→ **Records**:
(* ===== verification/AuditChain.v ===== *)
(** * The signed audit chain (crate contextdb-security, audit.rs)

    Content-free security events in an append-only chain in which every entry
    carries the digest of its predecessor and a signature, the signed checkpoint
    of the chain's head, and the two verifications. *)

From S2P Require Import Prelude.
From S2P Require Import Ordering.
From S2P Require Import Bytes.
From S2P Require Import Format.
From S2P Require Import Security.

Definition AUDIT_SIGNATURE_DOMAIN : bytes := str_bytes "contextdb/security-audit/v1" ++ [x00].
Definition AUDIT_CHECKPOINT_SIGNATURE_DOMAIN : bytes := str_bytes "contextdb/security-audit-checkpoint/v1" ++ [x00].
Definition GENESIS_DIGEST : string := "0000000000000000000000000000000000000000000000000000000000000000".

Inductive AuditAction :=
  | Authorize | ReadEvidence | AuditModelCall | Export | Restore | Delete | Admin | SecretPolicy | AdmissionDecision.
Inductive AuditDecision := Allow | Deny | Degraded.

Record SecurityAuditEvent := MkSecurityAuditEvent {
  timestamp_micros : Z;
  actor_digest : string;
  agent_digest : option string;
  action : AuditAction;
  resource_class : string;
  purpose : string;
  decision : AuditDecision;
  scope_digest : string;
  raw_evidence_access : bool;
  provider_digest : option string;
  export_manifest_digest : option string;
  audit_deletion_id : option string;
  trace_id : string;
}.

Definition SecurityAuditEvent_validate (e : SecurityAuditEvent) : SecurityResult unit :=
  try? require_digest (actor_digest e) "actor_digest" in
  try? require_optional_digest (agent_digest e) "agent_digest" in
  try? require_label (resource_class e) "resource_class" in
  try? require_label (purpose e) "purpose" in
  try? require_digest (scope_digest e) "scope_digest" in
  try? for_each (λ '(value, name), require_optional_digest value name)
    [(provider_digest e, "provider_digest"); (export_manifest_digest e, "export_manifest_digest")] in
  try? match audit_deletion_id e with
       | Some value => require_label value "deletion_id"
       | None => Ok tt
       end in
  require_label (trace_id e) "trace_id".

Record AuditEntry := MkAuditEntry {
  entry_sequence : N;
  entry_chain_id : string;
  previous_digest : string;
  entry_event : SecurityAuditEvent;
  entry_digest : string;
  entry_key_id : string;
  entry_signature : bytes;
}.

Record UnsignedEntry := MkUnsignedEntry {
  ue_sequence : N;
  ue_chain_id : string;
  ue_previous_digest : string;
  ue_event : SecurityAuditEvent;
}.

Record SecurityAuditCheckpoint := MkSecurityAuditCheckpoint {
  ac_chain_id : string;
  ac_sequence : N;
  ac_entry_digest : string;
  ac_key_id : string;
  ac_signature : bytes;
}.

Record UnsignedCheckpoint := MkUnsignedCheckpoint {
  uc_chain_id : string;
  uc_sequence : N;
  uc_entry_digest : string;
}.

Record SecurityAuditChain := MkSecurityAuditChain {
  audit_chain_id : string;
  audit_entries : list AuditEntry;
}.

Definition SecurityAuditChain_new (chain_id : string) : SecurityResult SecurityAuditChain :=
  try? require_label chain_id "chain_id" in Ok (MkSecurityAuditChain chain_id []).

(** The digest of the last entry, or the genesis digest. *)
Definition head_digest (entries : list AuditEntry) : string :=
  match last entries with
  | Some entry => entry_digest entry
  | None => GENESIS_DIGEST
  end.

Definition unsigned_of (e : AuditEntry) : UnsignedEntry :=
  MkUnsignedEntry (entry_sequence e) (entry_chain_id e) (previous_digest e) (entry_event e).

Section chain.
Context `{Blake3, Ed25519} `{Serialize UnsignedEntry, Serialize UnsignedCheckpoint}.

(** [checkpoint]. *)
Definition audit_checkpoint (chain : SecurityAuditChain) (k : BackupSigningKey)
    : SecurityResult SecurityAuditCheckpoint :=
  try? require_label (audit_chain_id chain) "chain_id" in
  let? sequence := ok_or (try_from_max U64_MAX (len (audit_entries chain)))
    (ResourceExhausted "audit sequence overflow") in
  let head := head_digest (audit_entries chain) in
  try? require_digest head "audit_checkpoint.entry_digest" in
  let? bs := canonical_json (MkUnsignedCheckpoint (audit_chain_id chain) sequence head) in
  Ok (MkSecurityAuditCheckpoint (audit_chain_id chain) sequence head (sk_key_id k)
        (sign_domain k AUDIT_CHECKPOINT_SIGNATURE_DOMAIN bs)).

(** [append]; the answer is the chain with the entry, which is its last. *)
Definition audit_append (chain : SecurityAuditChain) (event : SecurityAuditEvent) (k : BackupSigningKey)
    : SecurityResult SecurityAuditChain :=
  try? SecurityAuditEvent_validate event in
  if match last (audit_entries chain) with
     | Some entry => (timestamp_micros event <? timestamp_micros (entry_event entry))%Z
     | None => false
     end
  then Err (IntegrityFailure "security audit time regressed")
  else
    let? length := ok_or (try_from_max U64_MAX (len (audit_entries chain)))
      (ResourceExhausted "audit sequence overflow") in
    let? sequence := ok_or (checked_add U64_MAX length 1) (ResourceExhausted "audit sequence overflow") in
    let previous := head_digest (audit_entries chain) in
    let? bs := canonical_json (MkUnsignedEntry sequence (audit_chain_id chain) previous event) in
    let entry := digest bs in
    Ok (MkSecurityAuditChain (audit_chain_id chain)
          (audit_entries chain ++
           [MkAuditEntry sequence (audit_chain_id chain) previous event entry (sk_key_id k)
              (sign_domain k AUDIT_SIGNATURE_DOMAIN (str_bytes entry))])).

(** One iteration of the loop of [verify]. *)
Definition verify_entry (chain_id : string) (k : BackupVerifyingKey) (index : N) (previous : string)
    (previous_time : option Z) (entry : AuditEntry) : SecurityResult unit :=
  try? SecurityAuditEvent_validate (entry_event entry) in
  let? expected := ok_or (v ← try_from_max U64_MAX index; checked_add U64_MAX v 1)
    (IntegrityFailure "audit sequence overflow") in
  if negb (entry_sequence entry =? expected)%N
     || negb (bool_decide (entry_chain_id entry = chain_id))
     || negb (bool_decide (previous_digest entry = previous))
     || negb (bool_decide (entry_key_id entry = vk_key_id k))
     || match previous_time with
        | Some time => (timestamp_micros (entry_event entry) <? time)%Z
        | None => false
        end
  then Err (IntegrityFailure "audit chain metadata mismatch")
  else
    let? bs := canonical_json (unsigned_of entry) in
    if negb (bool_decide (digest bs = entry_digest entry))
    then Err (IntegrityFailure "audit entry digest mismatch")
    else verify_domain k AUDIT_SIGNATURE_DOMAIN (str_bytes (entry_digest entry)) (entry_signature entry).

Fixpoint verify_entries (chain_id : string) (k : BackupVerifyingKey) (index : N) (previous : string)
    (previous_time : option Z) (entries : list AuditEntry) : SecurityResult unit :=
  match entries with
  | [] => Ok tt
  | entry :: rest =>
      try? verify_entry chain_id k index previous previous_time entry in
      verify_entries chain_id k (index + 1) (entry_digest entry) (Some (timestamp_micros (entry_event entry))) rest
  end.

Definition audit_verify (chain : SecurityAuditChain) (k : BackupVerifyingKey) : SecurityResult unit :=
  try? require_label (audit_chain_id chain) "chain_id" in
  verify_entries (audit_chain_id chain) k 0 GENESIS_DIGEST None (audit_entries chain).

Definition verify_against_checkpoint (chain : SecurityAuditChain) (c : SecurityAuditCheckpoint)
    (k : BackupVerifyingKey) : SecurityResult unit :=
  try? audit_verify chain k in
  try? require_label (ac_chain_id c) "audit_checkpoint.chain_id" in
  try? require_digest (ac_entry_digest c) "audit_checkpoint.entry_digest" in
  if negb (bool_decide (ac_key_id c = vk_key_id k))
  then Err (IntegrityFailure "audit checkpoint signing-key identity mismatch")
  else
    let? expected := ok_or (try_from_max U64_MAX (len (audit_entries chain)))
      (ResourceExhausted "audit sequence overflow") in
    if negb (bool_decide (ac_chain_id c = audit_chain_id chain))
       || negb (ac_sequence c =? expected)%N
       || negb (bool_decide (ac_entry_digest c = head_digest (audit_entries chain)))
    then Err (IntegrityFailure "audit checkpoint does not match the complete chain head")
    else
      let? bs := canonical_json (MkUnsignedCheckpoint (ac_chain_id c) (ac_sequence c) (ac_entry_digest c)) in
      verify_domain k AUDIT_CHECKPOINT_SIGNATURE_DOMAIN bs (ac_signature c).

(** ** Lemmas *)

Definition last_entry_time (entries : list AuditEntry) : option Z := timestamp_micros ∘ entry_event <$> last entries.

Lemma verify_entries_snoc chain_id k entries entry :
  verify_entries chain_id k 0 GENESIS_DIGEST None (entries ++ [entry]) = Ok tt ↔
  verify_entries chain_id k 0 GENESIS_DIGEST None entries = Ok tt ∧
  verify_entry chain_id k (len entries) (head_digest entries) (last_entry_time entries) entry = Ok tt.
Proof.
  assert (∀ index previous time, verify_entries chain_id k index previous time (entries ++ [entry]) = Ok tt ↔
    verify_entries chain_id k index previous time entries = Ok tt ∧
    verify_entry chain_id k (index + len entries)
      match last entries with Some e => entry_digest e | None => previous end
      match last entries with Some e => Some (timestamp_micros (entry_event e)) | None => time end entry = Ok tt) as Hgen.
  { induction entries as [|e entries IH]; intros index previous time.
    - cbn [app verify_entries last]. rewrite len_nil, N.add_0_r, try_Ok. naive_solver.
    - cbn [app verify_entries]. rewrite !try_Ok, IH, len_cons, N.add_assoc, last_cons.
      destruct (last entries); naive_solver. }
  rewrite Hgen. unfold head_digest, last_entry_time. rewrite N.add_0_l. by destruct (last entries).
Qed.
* * *
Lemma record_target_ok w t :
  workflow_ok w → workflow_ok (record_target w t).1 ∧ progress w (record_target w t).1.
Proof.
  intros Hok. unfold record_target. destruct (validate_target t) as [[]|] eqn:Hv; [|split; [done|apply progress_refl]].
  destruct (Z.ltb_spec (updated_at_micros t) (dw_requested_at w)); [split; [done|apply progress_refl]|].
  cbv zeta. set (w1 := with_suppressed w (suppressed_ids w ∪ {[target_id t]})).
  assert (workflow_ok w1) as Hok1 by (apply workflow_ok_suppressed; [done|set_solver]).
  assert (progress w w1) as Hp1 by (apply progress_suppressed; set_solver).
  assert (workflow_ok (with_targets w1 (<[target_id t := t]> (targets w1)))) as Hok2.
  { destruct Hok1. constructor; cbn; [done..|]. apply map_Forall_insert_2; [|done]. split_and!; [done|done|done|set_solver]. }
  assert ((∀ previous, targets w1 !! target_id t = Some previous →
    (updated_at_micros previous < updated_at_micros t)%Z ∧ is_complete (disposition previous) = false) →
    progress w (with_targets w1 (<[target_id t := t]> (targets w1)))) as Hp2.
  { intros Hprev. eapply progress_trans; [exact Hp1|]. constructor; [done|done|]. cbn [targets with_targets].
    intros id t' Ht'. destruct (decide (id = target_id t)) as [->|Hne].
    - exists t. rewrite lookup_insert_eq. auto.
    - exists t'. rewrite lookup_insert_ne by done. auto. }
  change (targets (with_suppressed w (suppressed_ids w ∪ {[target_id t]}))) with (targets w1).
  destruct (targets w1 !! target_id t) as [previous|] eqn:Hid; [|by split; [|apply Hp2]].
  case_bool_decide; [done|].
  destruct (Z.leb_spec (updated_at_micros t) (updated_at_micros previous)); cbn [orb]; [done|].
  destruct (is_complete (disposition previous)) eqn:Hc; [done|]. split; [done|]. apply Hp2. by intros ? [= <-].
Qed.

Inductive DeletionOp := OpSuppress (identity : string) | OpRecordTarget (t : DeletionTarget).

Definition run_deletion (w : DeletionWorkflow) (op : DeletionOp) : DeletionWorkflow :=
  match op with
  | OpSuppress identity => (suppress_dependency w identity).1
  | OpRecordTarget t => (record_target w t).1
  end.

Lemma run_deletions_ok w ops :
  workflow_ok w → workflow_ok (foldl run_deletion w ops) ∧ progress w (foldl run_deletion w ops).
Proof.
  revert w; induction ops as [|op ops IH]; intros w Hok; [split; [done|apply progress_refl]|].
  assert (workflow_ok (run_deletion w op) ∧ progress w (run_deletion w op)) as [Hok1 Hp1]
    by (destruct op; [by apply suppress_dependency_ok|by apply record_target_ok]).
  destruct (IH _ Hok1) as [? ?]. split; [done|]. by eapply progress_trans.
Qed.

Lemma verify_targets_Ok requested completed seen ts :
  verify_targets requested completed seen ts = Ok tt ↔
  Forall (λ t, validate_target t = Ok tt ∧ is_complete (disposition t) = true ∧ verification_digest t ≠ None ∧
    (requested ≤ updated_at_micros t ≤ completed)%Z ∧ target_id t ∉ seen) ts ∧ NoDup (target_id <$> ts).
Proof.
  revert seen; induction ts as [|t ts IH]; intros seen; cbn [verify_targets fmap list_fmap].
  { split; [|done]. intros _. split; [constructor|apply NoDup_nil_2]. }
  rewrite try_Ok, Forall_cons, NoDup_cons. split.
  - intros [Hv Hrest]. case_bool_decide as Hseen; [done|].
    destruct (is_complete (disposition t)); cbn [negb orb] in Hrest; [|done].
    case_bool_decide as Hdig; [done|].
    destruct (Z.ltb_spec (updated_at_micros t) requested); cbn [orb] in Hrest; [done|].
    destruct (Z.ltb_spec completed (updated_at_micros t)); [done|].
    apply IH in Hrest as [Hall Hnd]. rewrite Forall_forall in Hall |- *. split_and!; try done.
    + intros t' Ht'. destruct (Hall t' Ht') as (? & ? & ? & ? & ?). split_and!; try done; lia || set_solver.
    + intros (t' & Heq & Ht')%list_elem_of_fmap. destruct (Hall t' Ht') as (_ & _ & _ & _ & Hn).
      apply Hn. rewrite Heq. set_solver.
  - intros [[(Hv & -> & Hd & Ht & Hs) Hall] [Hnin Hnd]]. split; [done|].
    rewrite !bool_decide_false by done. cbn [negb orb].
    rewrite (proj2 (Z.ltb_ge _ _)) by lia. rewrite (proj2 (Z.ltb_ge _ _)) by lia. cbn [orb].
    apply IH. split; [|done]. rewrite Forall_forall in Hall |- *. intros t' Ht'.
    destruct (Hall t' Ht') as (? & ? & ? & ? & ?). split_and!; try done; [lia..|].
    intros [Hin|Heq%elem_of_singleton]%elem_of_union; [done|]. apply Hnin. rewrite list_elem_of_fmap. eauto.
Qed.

→ **Activity**: Among the lines of the preceding data, which ones hold the word "AuditDecision"? List them.

→ **Your solution**:
Inductive AuditDecision := Allow | Deny | Degraded.
  decision : AuditDecision;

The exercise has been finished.